March 2020 | Volume 19 | Issue 3 | Editorials | 335 | Copyright © March 2020
Published online February 21, 2020
Christina Topham BS, Dylan Haynes BS, R. Samuel Hopkins MD, Justin Leitenberger MD
Oregon Health & Science University, Portland, OR
Organ transplant recipients (OTRs) are at increased risk for more aggressive non-melanoma skin cancer (NMSC). Recent emphasis on field therapy has complimented the canonical surgical treatment paradigm. This retrospective analysis of survey responses by patients seen at Oregon Health and Science University from 2013-2018 offers insights into patient trends and practice gaps in caring for OTRs. All patients completed a 57-point questionnaire at their first clinic visit, which included questions regarding demographics, transplant history, dermatologic history, and use of field therapy. Of the 295 patients (mean age, 56 years; M/F: 193/102) who completed the questionnaire, field therapy was reported by 31 (11%) patients. Field therapy patients noted an overall higher AK and SCC burden, with a greater proportion of patients reporting >20 AKs and >10 SCCs. Field therapy use was sparse in the low AK/low SCC group (n=25) when compared to those reporting high AK/high SCC (n=11) burden (n=4 (16%) vs n=8 (73%), P<0.01). This data suggests that OTRs with several clinically evident AKs and/or a low number of SCCs are less likely to have been treated with field therapy modalities compared to OTRs who have developed >10 AKs or ≥6 SCCs. A delay in initiation of preventative measures or field therapy in this population, however, may be a missed opportunity for intervention. Early intervention with field therapy in particularly high-risk OTRs with a low skin cancer burden may mitigate future skin cancer development.J Drugs Dermatol. 2020;19(3): doi:10.36849/JDD.2020.4759
Organ transplant recipients (OTRs) are at increased risk for skin cancer, especially non-melanoma skin cancer (NMSC). In OTRs, NMSC tends to be more aggressive and result in higher rates of local recurrence and metastases.1 Furthermore, areas of high (pre-)malignant burden, or “field cancerization,” are common in this population.1 Recent emphasis on “field therapy,” or topical immunomodulatory regimens levied against field cancerization, has complimented the canonical surgical treatment paradigm.2 We highlight survey data of a single-center specialty clinic noting a practice-gap in early initiation of field therapy in immunosuppressed patients.

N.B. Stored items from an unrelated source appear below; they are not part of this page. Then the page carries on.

(* ===== verification/KPrintf.v ===== *)
(** * kernel/printf.c: formatted output to the console

    A call is modelled by the characters it passes to [consputc], in order;
    [None] is undefined behaviour (a missing argument, a store outside [buf]).
    [pr.lock] keeps the characters of one call together. *)

From Stdlib Require Import ZArith Lia.
From stdpp Require Import base list strings numbers.
From S2P Require Import Prelude Digits.

Definition digits : list Z := bytes "0123456789abcdef".
Definition digit (d : Z) : Z := str_at digits d.

Definition BUFLEN : nat := 16.

(** [do buf[i++] = digits[x % base]; while((x /= base) != 0)] *)
Fixpoint fill (fuel : nat) (x base : Z) (buf : list Z) : option (list Z) :=
  match fuel with
  | O => None
  | S fuel' =>
    if (length buf <? BUFLEN)%nat then
      let buf' := buf ++ [digit (x mod base)] in
      if x / base =? 0 then Some buf' else fill fuel' (x / base) base buf'
    else None
  end.

Definition printint (xx base : Z) (sign : bool) : option (list Z) :=
  let sign := sign && (xx <? 0) in
  let x := if sign then u64 (- xx) else u64 xx in
  match fill 65 x base [] with
  | None => None
  | Some buf =>
    if sign then
      if (length buf <? BUFLEN)%nat then Some (reverse (buf ++ bytes "-")) else None
    else Some (reverse buf)
  end.

(** Sixteen hexadecimal digits, most significant first. *)
Fixpoint printptr_loop (k : nat) (x : Z) : list Z :=
  match k with
  | O => []
  | S k' => digit (Z.shiftr x 60) :: printptr_loop k' (u64 (Z.shiftl x 4))
  end.

Definition printptr (x : Z) : list Z := bytes "0x" ++ printptr_loop 16 x.

(** What a '%' directive with first characters [c0], [c1], [c2] prints, the rest
    of the arguments and how far [i] advances beyond [c0]; an [int] argument is
    converted to [long long], a [uint64] one keeps its bits. *)
Definition directive (c0 c1 c2 : Z) (ap : list varg) : option (list Z * list varg * Z) :=
  let ch := fun s => str_at (bytes s) 0 in
  let int_arg := fun (w : Z -> Z) base sgn adv =>
    match va_int ap with
    | None => None
    | Some (z, ap') =>
      match printint (i64 (w z)) base sgn with
      | None => None
      | Some out => Some (out, ap', adv)
      end
    end in
  if c0 =? ch "d" then int_arg i32 10 true 0
  else if (c0 =? ch "l") && (c1 =? ch "d") then int_arg u64 10 true 1
  else if (c0 =? ch "l") && (c1 =? ch "l") && (c2 =? ch "d") then int_arg u64 10 true 2
  else if c0 =? ch "u" then int_arg i32 10 false 0
  else if (c0 =? ch "l") && (c1 =? ch "u") then int_arg u64 10 false 1
  else if (c0 =? ch "l") && (c1 =? ch "l") && (c2 =? ch "u") then int_arg u64 10 false 2
  else if c0 =? ch "x" then int_arg i32 16 false 0
  else if (c0 =? ch "l") && (c1 =? ch "x") then int_arg u64 16 false 1
  else if (c0 =? ch "l") && (c1 =? ch "l") && (c2 =? ch "x") then int_arg u64 16 false 2
  else if c0 =? ch "p" then
    match va_int ap with Some (z, ap') => Some (printptr (u64 z), ap', 0) | None => None end
  else if c0 =? ch "s" then
    match va_str ap with
    | Some (Some s, ap') => Some (s, ap', 0)
    | Some (None, ap') => Some (bytes "(null)", ap', 0)
    | None => None
    end
  else if c0 =? ch "%" then Some (bytes "%", ap, 0)
  else Some (bytes "%" ++ [c0], ap, 0).

Fixpoint printf_loop (fuel : nat) (fmt : list Z) (i : Z) (ap : list varg) : option (list Z) :=
  match fuel with
  | O => None
  | S fuel' =>
    let cx := str_at fmt i in
    if cx =? 0 then Some []
    else if negb (cx =? str_at (bytes "%") 0) then
      match printf_loop fuel' fmt (i + 1) ap with Some out => Some (cx :: out) | None => None end
    else
      let i := i + 1 in
      let c0 := str_at fmt i in
      let c1 := if c0 =? 0 then 0 else str_at fmt (i + 1) in
      let c2 := if c1 =? 0 then 0 else str_at fmt (i + 2) in
      if c0 =? 0 then Some []
      else
        match directive c0 c1 c2 ap with
        | None => None
        | Some (out, ap', adv) =>
          match printf_loop fuel' fmt (i + adv + 1) ap' with
          | Some out' => Some (out ++ out')
          | None => None
          end
        end
  end.

Definition printf (fmt : list Z) (ap : list varg) : option (list Z) :=
  printf_loop (S (length fmt)) fmt 0 ap.

(** The characters of [panic]; afterwards [panicked] is set and the processor
    spins. *)
Definition panic_output (s : list Z) : option (list Z) :=
  match printf (bytes "panic: ") [], printf (bytes "%s" ++ [10]) [VStr (Some s)] with
  | Some a, Some b => Some (a ++ b)
  | _, _ => None
  end.

(** ** Integers *)

Lemma kfill_digits fuel x base buf ds :
  digits_of fuel base x = Some ds -> (length buf + length ds <= BUFLEN)%nat ->
  fill fuel x base buf = Some (buf ++ (digit <$> ds)).
Proof.
  revert x buf ds. induction fuel as [|fuel IH]; intros x buf ds E Hl; [done|].
  simpl in *. destruct (x / base =? 0) eqn:Ez.
  - injection E as <-. simpl in Hl. rewrite (proj2 (Nat.ltb_lt _ _)) by lia. done.
  - destruct (digits_of fuel base (x / base)) as [ds'|] eqn:E'; [|done]. injection E as <-.
    simpl in Hl. rewrite (proj2 (Nat.ltb_lt _ _)) by lia.
    rewrite (IH _ _ ds') by (done || rewrite length_app; simpl; lia).
    rewrite fmap_cons, <- app_assoc. done.
Qed.

(** A number of more than sixteen digits runs over the buffer. *)
Lemma fill_overflow fuel x base buf :
  1 < base -> 0 <= x -> (length buf <= BUFLEN)%nat ->
  base ^ Z.of_nat (BUFLEN - length buf) <= x -> fill fuel x base buf = None.
Proof.
  intros Hb. revert x buf. induction fuel as [|fuel IH]; intros x buf Hx Hl Hbig; [done|]. simpl.
  destruct (Nat.ltb_spec (length buf) BUFLEN) as [Hlt|]; [|done].
  assert (E : (BUFLEN - length buf = S (BUFLEN - (length buf + 1)))%nat) by lia.
  rewrite E, Nat2Z.inj_succ, Z.pow_succ_r in Hbig by lia.
  assert (Hq : base ^ Z.of_nat (BUFLEN - (length buf + 1)) <= x / base)
    by (apply Z.div_le_lower_bound; lia).
  assert (Hp : 0 < base ^ Z.of_nat (BUFLEN - (length buf + 1))) by (apply Z.pow_pos_nonneg; lia).
  rewrite (proj2 (Z.eqb_neq _ 0)) by lia.
  apply IH; [lia|rewrite length_app; simpl; lia|]. rewrite length_app. exact Hq.
Qed.

Definition undigit (c : Z) : Z := if c <=? 57 then c - 48 else c - 87.

Lemma kundigit_digit d : 0 <= d < 16 -> undigit (digit d) = d.
Proof.
  intros H. assert (Hc : d = 0 \/ d = 1 \/ d = 2 \/ d = 3 \/ d = 4 \/ d = 5 \/ d = 6 \/ d = 7 \/ d = 8 \/
    d = 9 \/ d = 10 \/ d = 11 \/ d = 12 \/ d = 13 \/ d = 14 \/ d = 15) by lia.
  repeat (destruct Hc as [->|Hc]; [vm_compute; done|]). subst. vm_compute. done.
Qed.

(** The kernel's [printint] prints an unsigned 64-bit number correctly exactly
    when it has at most sixteen digits: then the characters read back as the
    number, and otherwise the loop stores outside the sixteen-byte buffer.  In
    base 16 every number fits. *)
Theorem kernel_printint_bounds x base :
  1 < base <= 16 -> 0 <= x < 2 ^ 64 ->
  (x < base ^ 16 -> exists out, printint x base false = Some out /\
     read_digits base (undigit <$> out) = x) /\
  (base ^ 16 <= x -> printint x base false = None) /\
  (base = 16 -> x < base ^ 16).
Proof.
  intros Hb Hx. unfold printint. simpl andb. cbv iota.
  assert (Eu : u64 x = x) by (by apply wrap_small). rewrite Eu.
  split_and!.
  - intros Hlt. assert (Hb1 : 1 < base) by lia. assert (Hb0 : 0 < base) by lia.
    assert (Hx0 : 0 <= x) by lia.
    destruct (proj2 (digits_of_enough 16 base x Hb1 Hx0)) as [ds E]; [split; [lia|exact Hlt]|].
    destruct (digits_of_value _ _ _ _ Hb0 Hx0 E) as (Hv & Hd & Hl).
    assert (E65 : digits_of 65 base x = Some ds) by (by apply (digits_of_more 49 16)).
    rewrite (kfill_digits 65 x base [] ds E65) by (unfold BUFLEN; simpl; lia).
    eexists. split; [done|]. rewrite <- Hv, <- read_digits_reverse. f_equal.
    simpl. rewrite <- fmap_reverse, <- list_fmap_compose, fmap_reverse. f_equal.
    clear -Hd Hb. induction Hd as [|d ds Hd _ IH]; [done|]. rewrite fmap_cons, IH. f_equal.
    unfold compose. apply kundigit_digit. lia.
  - intros Hbig. rewrite fill_overflow; [done|lia|lia|unfold BUFLEN; simpl; lia|exact Hbig].
  - intros ->. exact (proj2 Hx).
Qed.

(** C40: [%u] of a negative [int] and [%lu] or [%ld] of a long number overflow the
    buffer of the kernel's [printint]: the conversion to [long long] makes them
    numbers of more than sixteen decimal digits. *)
Theorem kernel_printint_overflow :
  (forall z, - 2 ^ 31 <= z < 0 -> printf (bytes "%u") [VInt z] = None) /\
  printf (bytes "%ld") [VInt 10000000000000000] = None.
Proof.
  split; [|by vm_compute]. intros z Hz.
  assert (E : printint (i64 (i32 z)) 10 false = None).
  { rewrite (swrap_small 32), (swrap_small 64) by lia. unfold printint. simpl andb. cbv iota.
    rewrite fill_overflow; [done|lia|apply (wrap_range 64); lia|unfold BUFLEN; simpl; lia|].
    unfold wrap. rewrite <- (Z.mod_add z 1 (2 ^ 64)) by lia. rewrite Z.mod_small by lia.
    change (10 ^ Z.of_nat (BUFLEN - length (@nil Z))) with 10000000000000000. lia. }
  assert (D : directive 117 0 0 [VInt z] =
    match printint (i64 (i32 z)) 10 false with
    | None => None
    | Some out => Some (out, [], 0)
    end) by reflexivity.
  rewrite E in D. unfold printf. cbn [printf_loop].
  change (str_at (bytes "%u") 0) with 37. change (str_at (bytes "%u") (0 + 1)) with 117.
  change (str_at (bytes "%u") (0 + 1 + 1)) with 0. cbn [Z.eqb]. by rewrite D.
Qed.

Lemma kernel_printint_bounds_witness : printint 10000000000000000 10 false = None.
Proof.
  apply (kernel_printint_bounds 10000000000000000 10); [lia|lia|]. vm_compute. discriminate.
Defined.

This retrospective cohort included all OTRs seen in a high-risk, post-transplant NMSC clinic in the Department of Dermatology at Oregon Health and Science University (OHSU) from 2013 to 2018. All patients completed a 57-point questionnaire at their first clinic visit, which included questions regarding demographics, transplant history, dermatologic history, and use of field therapy. Survey responses were entered into the Research Electronic Data Capture application. Data analysis was performed in the STATA statistical analysis program, version 15. Inferential statistics were performed using McNemar’s and two-sample tests of proportion. The institutional review board at OHSU approved this study.
In total, 295 patients completed the questionnaire. Mean respondent age was 56 ± 15 years and 193 (65%) were men (Table 1). Field therapy was reported by 31 (11%) patients. Of those patients, 18 (58%) noted some improvement from the field therapy and four (13%) experienced an adverse effect as a result of field therapy. Actinic keratosis (AK) burden survey categories were defined as <5, 5-10, 11-20, >20, and unknown. Squamous cell carcinoma (SCC) burden survey categories were defined as 1, 2-5, 6-10, >10, and unknown. Field therapy patients noted an overall higher AK and SCC burden, with a greater proportion of patients reporting >20 AKs and >10 SCCs (Table 2).
Mid-range survey categories were used to define post-hoc cutoffs for low and high skin cancer burden for both AKs and SCCs. Low burden was defined as ≤10 AKs and <6 SCCs, whereas high skin cancer burden was defined as >10 AKs and ≥6 SCCs. Twenty-five patients reported a low AK/low SCC burden, and 11 reported a high AK/high SCC burden post-transplant. Field therapy use was sparse in the low AK/low SCC group when compared to those reporting high AK/high SCC burden (n=4 (16%) vs n=8 (73%); P<0.01) (Table 2).